(WHAT YOU SHOULD DO): Output, exactly as written, the lines of the data below from the one containing "<=? Room.y a))." to the end.

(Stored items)
----
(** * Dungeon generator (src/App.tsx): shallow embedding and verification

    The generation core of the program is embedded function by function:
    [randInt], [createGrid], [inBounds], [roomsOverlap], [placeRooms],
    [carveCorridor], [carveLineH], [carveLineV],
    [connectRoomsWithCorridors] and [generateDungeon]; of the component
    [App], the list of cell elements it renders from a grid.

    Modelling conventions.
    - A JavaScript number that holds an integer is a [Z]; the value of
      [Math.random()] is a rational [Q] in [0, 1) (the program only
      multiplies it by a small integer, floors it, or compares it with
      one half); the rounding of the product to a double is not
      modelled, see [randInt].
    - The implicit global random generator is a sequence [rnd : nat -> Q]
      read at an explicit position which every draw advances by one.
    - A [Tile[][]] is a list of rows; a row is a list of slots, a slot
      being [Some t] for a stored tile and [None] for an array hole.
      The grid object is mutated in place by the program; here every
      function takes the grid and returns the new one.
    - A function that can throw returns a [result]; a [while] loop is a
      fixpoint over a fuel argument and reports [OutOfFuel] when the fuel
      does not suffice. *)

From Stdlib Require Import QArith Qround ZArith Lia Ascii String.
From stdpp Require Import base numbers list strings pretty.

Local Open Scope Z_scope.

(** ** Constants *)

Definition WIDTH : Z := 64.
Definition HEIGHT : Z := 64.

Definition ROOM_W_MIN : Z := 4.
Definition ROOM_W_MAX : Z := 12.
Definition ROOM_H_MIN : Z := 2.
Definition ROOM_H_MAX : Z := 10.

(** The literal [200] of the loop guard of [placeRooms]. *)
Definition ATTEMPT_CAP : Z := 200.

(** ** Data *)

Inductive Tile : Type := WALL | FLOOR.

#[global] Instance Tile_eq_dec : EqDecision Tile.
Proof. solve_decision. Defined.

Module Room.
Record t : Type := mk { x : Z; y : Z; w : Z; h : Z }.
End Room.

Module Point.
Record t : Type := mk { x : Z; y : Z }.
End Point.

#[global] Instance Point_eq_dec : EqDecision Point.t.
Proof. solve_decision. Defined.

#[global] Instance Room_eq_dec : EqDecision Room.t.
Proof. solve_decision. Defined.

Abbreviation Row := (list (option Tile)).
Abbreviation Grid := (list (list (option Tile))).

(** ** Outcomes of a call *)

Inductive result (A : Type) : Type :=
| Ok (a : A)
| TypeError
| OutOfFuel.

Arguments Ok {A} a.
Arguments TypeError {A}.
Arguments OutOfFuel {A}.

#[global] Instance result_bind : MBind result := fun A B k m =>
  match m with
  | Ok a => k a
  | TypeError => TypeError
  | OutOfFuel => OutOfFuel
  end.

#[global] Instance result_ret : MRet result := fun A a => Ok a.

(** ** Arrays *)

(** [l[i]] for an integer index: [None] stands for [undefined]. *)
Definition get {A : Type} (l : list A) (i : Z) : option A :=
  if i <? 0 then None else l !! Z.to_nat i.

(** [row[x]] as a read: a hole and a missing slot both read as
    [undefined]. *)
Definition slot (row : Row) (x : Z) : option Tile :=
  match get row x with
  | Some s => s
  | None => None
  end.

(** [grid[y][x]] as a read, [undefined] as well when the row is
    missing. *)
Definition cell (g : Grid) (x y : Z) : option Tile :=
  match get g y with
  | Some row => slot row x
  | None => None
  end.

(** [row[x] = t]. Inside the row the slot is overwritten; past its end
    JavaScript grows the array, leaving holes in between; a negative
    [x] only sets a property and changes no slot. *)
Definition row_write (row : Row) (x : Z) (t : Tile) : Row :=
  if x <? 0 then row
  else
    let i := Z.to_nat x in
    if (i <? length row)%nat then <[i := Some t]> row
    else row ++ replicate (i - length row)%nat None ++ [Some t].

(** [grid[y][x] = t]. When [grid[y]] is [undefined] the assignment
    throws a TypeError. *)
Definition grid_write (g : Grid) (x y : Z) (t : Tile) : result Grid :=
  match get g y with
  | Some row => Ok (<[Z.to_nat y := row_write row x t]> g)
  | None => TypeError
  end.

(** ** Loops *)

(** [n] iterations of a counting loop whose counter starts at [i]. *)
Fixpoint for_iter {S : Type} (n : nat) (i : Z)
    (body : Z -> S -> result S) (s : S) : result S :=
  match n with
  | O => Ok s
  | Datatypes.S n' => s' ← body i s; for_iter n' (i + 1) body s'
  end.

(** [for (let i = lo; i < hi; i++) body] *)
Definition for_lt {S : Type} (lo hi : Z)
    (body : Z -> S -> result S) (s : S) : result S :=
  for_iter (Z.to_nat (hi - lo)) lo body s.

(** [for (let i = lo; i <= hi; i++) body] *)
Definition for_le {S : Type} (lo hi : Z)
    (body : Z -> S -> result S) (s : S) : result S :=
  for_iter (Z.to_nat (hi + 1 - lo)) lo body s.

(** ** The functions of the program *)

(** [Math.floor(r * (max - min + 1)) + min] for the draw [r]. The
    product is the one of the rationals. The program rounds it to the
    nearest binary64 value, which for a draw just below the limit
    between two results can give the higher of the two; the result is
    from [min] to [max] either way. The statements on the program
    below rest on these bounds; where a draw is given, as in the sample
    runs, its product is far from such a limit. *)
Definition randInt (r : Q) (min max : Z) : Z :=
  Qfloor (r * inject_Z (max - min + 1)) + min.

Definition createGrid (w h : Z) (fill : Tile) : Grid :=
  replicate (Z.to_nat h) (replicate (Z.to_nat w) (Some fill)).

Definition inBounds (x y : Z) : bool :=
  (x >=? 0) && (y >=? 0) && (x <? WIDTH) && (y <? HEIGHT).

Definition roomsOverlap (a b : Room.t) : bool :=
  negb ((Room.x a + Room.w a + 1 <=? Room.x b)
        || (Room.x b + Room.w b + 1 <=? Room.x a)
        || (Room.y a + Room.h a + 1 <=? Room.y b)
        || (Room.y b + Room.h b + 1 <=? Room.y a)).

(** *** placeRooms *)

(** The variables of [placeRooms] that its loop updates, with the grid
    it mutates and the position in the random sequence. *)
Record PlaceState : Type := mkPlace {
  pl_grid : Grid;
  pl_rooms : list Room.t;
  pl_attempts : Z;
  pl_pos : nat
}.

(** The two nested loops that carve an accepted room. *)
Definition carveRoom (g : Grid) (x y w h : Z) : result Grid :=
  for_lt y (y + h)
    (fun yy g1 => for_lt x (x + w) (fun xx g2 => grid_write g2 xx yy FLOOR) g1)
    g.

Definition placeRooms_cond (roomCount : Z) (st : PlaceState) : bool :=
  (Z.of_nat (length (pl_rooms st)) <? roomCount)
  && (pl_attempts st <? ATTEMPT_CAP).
----
(EXERCISE OUTPUT):
        || (Room.y b + Room.h b + 1 <=? Room.y a)).

(** *** placeRooms *)

(** The variables of [placeRooms] that its loop updates, with the grid
    it mutates and the position in the random sequence. *)
Record PlaceState : Type := mkPlace {
  pl_grid : Grid;
  pl_rooms : list Room.t;
  pl_attempts : Z;
  pl_pos : nat
}.

(** The two nested loops that carve an accepted room. *)
Definition carveRoom (g : Grid) (x y w h : Z) : result Grid :=
  for_lt y (y + h)
    (fun yy g1 => for_lt x (x + w) (fun xx g2 => grid_write g2 xx yy FLOOR) g1)
    g.

Definition placeRooms_cond (roomCount : Z) (st : PlaceState) : bool :=
  (Z.of_nat (length (pl_rooms st)) <? roomCount)
  && (pl_attempts st <? ATTEMPT_CAP).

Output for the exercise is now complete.